Task details —
Please work out how many lines in the material contain "mkReloader" and give only that figure.

** Opening Task inputs block **

(* ===== verification/TlsReload.v ===== *)
(** The certificate of the API server's listener,
    [apiserver/cmd/api-server/tlscert.go]: a key pair read from two files that may
    be replaced at any time, kept in memory and looked at again now and then.

    Loading a pair is a call; its answer is the pair.  The reloader's mutex makes a
    handshake one program; what it logs is left out. *)

From S2P Require Import Prelude Prog GoStd ApiTypes.

Record fileStamp := mkStamp { modTime : time; fsize : Z }.
#[export] Instance fileStamp_eq_dec : EqDecision fileStamp.
Proof. solve_decision. Defined.

Inductive TlsCall : Type → Type :=
| Stat (path : string) : TlsCall (res fileStamp)
| LoadX509KeyPair (certFile keyFile : string) : TlsCall (res string)
| TlsNow : TlsCall time.

Record certReloader := mkReloader {
  certFile : string; keyFile : string; checkInterval : time;
  rl_cert : option string; certStamp : fileStamp; keyStamp : fileStamp; lastCheck : time
}.

Definition tlsCertReloadInterval : time := 30 * 10 ^ 9.

#[local] Open Scope prog_scope.

Definition statStamp (path : string) : Prog TlsCall (res fileStamp) := call (Stat path).

(** Both files, the certificate first. *)
Definition stat_pair (cf kf : string) : Prog TlsCall (res (fileStamp * fileStamp)) :=
  try! c := statStamp cf else err => Ret (Err (wrapf "stat TLS certificate" err)) in
  try! k := statStamp kf else err => Ret (Err (wrapf "stat TLS key" err)) in
  Ret (Ok (c, k)).

(** [attempts_] is 3 in the code. *)
Fixpoint load_attempts (attempts_ : nat) (cf kf : string) : Prog TlsCall (res (string * (fileStamp * fileStamp))) :=
  match attempts_ with
  | O => Ret (Err (errorf "TLS certificate files changed while being read"))
  | S attempts_ =>
      try! before := stat_pair cf kf else err => Ret (Err err) in
      try! cert := call (LoadX509KeyPair cf kf) else err => Ret (Err (wrapf "load TLS key pair" err)) in
      try! after := stat_pair cf kf else err => Ret (Err err) in
      if bool_decide (before = after) then Ret (Ok (cert, before)) else load_attempts attempts_ cf kf
  end.

Definition loadTLSPair (cf kf : string) : Prog TlsCall (res (string * (fileStamp * fileStamp))) := load_attempts 3 cf kf.

Definition newCertReloader (cf kf : string) : Prog TlsCall (res certReloader) :=
  try! p := loadTLSPair cf kf else err => Ret (Err err) in
  let! now := call TlsNow in
  Ret (Ok (mkReloader cf kf tlsCertReloadInterval (Some p.1) p.2.1 p.2.2 now)).

Definition set_lastCheck (r : certReloader) (t : time) : certReloader :=
  mkReloader (certFile r) (keyFile r) (checkInterval r) (rl_cert r) (certStamp r) (keyStamp r) t.
Definition set_pair (r : certReloader) (cert : string) (stamps : fileStamp * fileStamp) : certReloader :=
  mkReloader (certFile r) (keyFile r) (checkInterval r) (Some cert) stamps.1 stamps.2 (lastCheck r).

Definition reloadIfChangedLocked (r : certReloader) : Prog TlsCall (option error * certReloader) :=
  try! stamps := stat_pair (certFile r) (keyFile r) else err => Ret (Some err, r) in
  if bool_decide (stamps = (certStamp r, keyStamp r)) then Ret (None, r)
  else
    try! p := loadTLSPair (certFile r) (keyFile r) else err => Ret (Some err, r) in
    Ret (None, set_pair r p.1 p.2).

(** One handshake; a reload that fails is logged. *)
Definition GetCertificate (r : certReloader) : Prog TlsCall (res string * certReloader) :=
  let! now := call TlsNow in
  let! r := if checkInterval r <=? time_sub now (lastCheck r)
            then let! x := reloadIfChangedLocked (set_lastCheck r now) in Ret x.2
            else Ret r in
  Ret (match rl_cert r with
       | None => Err (errorf "no TLS certificate loaded")
       | Some cert => Ok cert
       end, r).

(** A number of handshakes, one after the other. *)
Fixpoint handshakes (n : nat) (r : certReloader) : Prog TlsCall (list (res string) * certReloader) :=
  match n with
  | O => Ret ([], r)
  | S n => let! x := GetCertificate r in let! y := handshakes n x.2 in Ret (x.1 :: y.1, y.2)
  end.

(** * What the handshakes get *)

(** What the API server's listener presents in a handshake. *)

#[local] Notation any := (λ _ _ _, True).

(** The pair was read while both files had these stamps, before and after. *)
Definition loaded_at (cf kf cert : string) (stamps : fileStamp * fileStamp) (H : History TlsCall) : Prop :=
  ∃ l1 l2, H = l1 ++ mkEv (Stat kf) (Ok stamps.2) :: mkEv (Stat cf) (Ok stamps.1) :: mkEv (LoadX509KeyPair cf kf) (Ok cert)
    :: mkEv (Stat kf) (Ok stamps.2) :: mkEv (Stat cf) (Ok stamps.1) :: l2.

Lemma loaded_at_extends cf kf cert stamps H H' : extends H H' → loaded_at cf kf cert stamps H → loaded_at cf kf cert stamps H'.
Proof. intros [l ->] (l1 & l2 & ->). exists (l ++ l1), l2. by rewrite app_assoc. Qed.

(** The newest look at the files found these stamps. *)
Definition looked (cf kf : string) (stamps : fileStamp * fileStamp) (H : History TlsCall) : Prop :=
  ∃ l, H = mkEv (Stat kf) (Ok stamps.2) :: mkEv (Stat cf) (Ok stamps.1) :: l.

(** The reloader has a pair, with the stamps it was read with. *)
Definition consistent (r : certReloader) (H : History TlsCall) : Prop :=
  ∃ cert, rl_cert r = Some cert ∧ loaded_at (certFile r) (keyFile r) cert (certStamp r, keyStamp r) H.

Lemma consistent_extends r H H' : extends H H' → consistent r H → consistent r H'.
Proof. intros Hh (cert & ? & ?). exists cert. split; [done | by eapply loaded_at_extends]. Qed.

Lemma wp_stat_pair cf kf H :
  wp any (stat_pair cf kf) (λ x H', ∀ stamps, x = Ok stamps →
    H' = mkEv (Stat kf) (Ok stamps.2) :: mkEv (Stat cf) (Ok stamps.1) :: H) H.
Proof. unfold stat_pair. simpl. split; [done|]. intros [c|e]; [|done]. split; [done|]. intros [k|e]; [|done]. by intros ? [= <-]. Qed.

Lemma wp_load n cf kf : ∀ H,
  wp any (load_attempts n cf kf) (λ x H', ∀ cert stamps, x = Ok (cert, stamps) →
    loaded_at cf kf cert stamps H' ∧ looked cf kf stamps H') H.
Proof.
  induction n as [|n IH]; intros H; [done|]. cbn [load_attempts].
  eapply wp_seq; [apply wp_stat_pair|]. intros [before|e] H1 Hb _; [|done]. specialize (Hb _ eq_refl).
  apply wp_call_then; [done|]. intros [cert|e]; [|done].
  eapply wp_seq; [apply wp_stat_pair|]. intros [after|e] H2 Ha _; [|done]. specialize (Ha _ eq_refl).
  case_bool_decide as Heq; [|apply IH]. subst after. apply wp_ret. intros ? ? [= <- <-]. subst H1 H2.
  split; [by exists [], H | by eexists].
Qed.

(** ** One look *)

Lemma wp_reload r H : consistent r H →
  wp any (reloadIfChangedLocked r) (λ x H', consistent x.2 H' ∧
    certFile x.2 = certFile r ∧ keyFile x.2 = keyFile r ∧ checkInterval x.2 = checkInterval r ∧ lastCheck x.2 = lastCheck r ∧
    match x.1 with
    | None => looked (certFile r) (keyFile r) (certStamp x.2, keyStamp x.2) H'
    | Some _ => x.2 = r
    end) H.
Proof.
  intros Hc. unfold reloadIfChangedLocked. eapply wp_seq; [apply wp_stat_pair|].
  intros [stamps|e] H1 Hs Hh1; [|apply wp_ret; split; [by eapply consistent_extends | done]].
  specialize (Hs _ eq_refl). case_bool_decide as Heq.
  - subst stamps. apply wp_ret. split; [by eapply consistent_extends|]. do 4 (split; [done|]). by eexists.
  - eapply wp_seq; [apply wp_load|]. intros [[cert st]|e] H2 Hl Hh2.
    + destruct (Hl _ _ eq_refl) as [Ha Hk]. apply wp_ret. destruct st as [c k]. split; [by exists cert|]. done.
    + apply wp_ret. split; [eapply consistent_extends; [|done]; by etrans | done].
Qed.

(** What a handshake does at [now]: within the interval it looks at no file; after
    it, what it leaves is what the files were when it looked, or, if that failed,
    what was there. *)
Definition handshake (r : certReloader) (H : History TlsCall) (now : time) (r' : certReloader) (H' : History TlsCall) : Prop :=
  if checkInterval r <=? time_sub now (lastCheck r)
  then lastCheck r' = now ∧ (looked (certFile r) (keyFile r) (certStamp r', keyStamp r') H' ∨ r' = set_lastCheck r now)
  else r' = r ∧ H' = mkEv TlsNow now :: H.

Lemma wp_GetCertificate r H : consistent r H →
  wp any (GetCertificate r) (λ x H', consistent x.2 H' ∧
    certFile x.2 = certFile r ∧ keyFile x.2 = keyFile r ∧ checkInterval x.2 = checkInterval r ∧
    (∃ cert, x.1 = Ok cert ∧ rl_cert x.2 = Some cert) ∧ ∃ now, handshake r H now x.2 H') H.
Proof.
  intros Hc. unfold GetCertificate, handshake. apply wp_call_then; [done|]. intros now.
  assert (consistent r (mkEv TlsNow now :: H)) as Hc1 by (eapply consistent_extends; [|done]; by apply extends_cons).
  destruct (Z.leb_spec (checkInterval r) (time_sub now (lastCheck r))) as [Hle|Hgt].
  - apply wp_bind. eapply wp_seq; [by apply wp_reload|]. intros [e r'] H1 (Hc2 & Hcf & Hkf & Hci & Hlc & Hres) _. cbn in *.
    split; [done|]. do 3 (split; [done|]). split; [destruct Hc2 as (cert & Hcert & _); exists cert; by rewrite Hcert|].
    exists now. destruct (Z.leb_spec (checkInterval r) (time_sub now (lastCheck r))); [|lia]. split; [done|].
    destruct e; [right; by subst | by left].
  - cbn. split; [done|]. do 3 (split; [done|]). split; [destruct Hc as (cert & Hcert & _); exists cert; by rewrite Hcert|].
    exists now. destruct (Z.leb_spec (checkInterval r) (time_sub now (lastCheck r))); [lia|]. done.
Qed.

Lemma wp_new cf kf H :
  wp any (newCertReloader cf kf) (λ x H', ∀ r, x = Ok r → consistent r H' ∧ certFile r = cf ∧ keyFile r = kf) H.
Proof.
  unfold newCertReloader. eapply wp_seq; [apply wp_load|]. intros [[cert st]|e] H1 Hl _; [|done].
  destruct (Hl _ _ eq_refl) as [Ha _]. apply wp_call_then; [done|]. intros now. apply wp_ret. intros r [= <-]. cbn.
  split; [|done]. exists cert. split; [done|]. cbn. destruct st. eapply loaded_at_extends; [|exact Ha]. by apply extends_cons.
Qed.

(** What the handshakes served was read from the files as a pair. *)
Definition was_loaded (cf kf : string) (H : History TlsCall) (x : res string) : Prop :=
  ∃ cert stamps, x = Ok cert ∧ loaded_at cf kf cert stamps H.

Lemma wp_handshakes n : ∀ r H, consistent r H →
  wp any (handshakes n r) (λ x H', consistent x.2 H' ∧ certFile x.2 = certFile r ∧ keyFile x.2 = keyFile r ∧
    Forall (was_loaded (certFile r) (keyFile r) H') x.1) H.
Proof.
  induction n as [|n IH]; intros r H Hc; [by repeat split|]. cbn [handshakes].
  eapply wp_seq; [by apply wp_GetCertificate|].
  intros [x r1] H1 (Hc1 & Hcf & Hkf & _ & (cert & Hx & Hcert) & _) _. cbn in *.
  eapply wp_seq; [by apply IH|]. intros [xs r2] H2 (Hc2 & Hcf2 & Hkf2 & Hall) Hh2. cbn in *.
  rewrite Hcf, Hkf in *. split; [done|]. split; [done|]. split; [done|]. constructor; [|done].
  destruct Hc1 as (cert' & Hcert' & Hl). exists cert, (certStamp r1, keyStamp r1). split; [done|].
  rewrite Hcf, Hkf in Hl. eapply loaded_at_extends; [done|]. congruence.
Qed.

(** the certificate of the API server's listener.  Once a reloader was made,
    no handshake ever fails for want of a certificate, however the files change and
    fail to be read: each one gets a pair that was read from both files while
    neither changed.  A handshake that comes within the interval looks at no file;
    a later one leaves the pair with the stamps that it found last, or, if it could
    not look or read, the pair that was there. *)
Theorem served_pair_consistent cf kf r0 H0 n x H1 :
  execs (newCertReloader cf kf) [] (Ok r0) H0 → execs (handshakes n r0) H0 x H1 →
  Forall (was_loaded cf kf H1) x.1 ∧ consistent x.2 H1 ∧
  (∀ y H2, execs (GetCertificate x.2) H1 y H2 → ∃ now, handshake x.2 H1 now y.2 H2).
Proof.
  intros Hn Hx. destruct (wp_execs _ _ _ _ _ _ Hn (wp_new cf kf [])) as [Hr _].
  destruct (Hr _ eq_refl) as (Hc & <- & <-).
  destruct (wp_execs _ _ _ _ _ _ Hx (wp_handshakes n r0 H0 Hc)) as [(Hc1 & _ & _ & Hall) _].
  split; [done|]. split; [done|]. intros y H2 Hy.
  by destruct (wp_execs _ _ _ _ _ _ Hy (wp_GetCertificate _ _ Hc1)) as [(_ & _ & _ & _ & _ & ?) _].
Qed.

** Closing Task inputs block **

Exercise answer —
4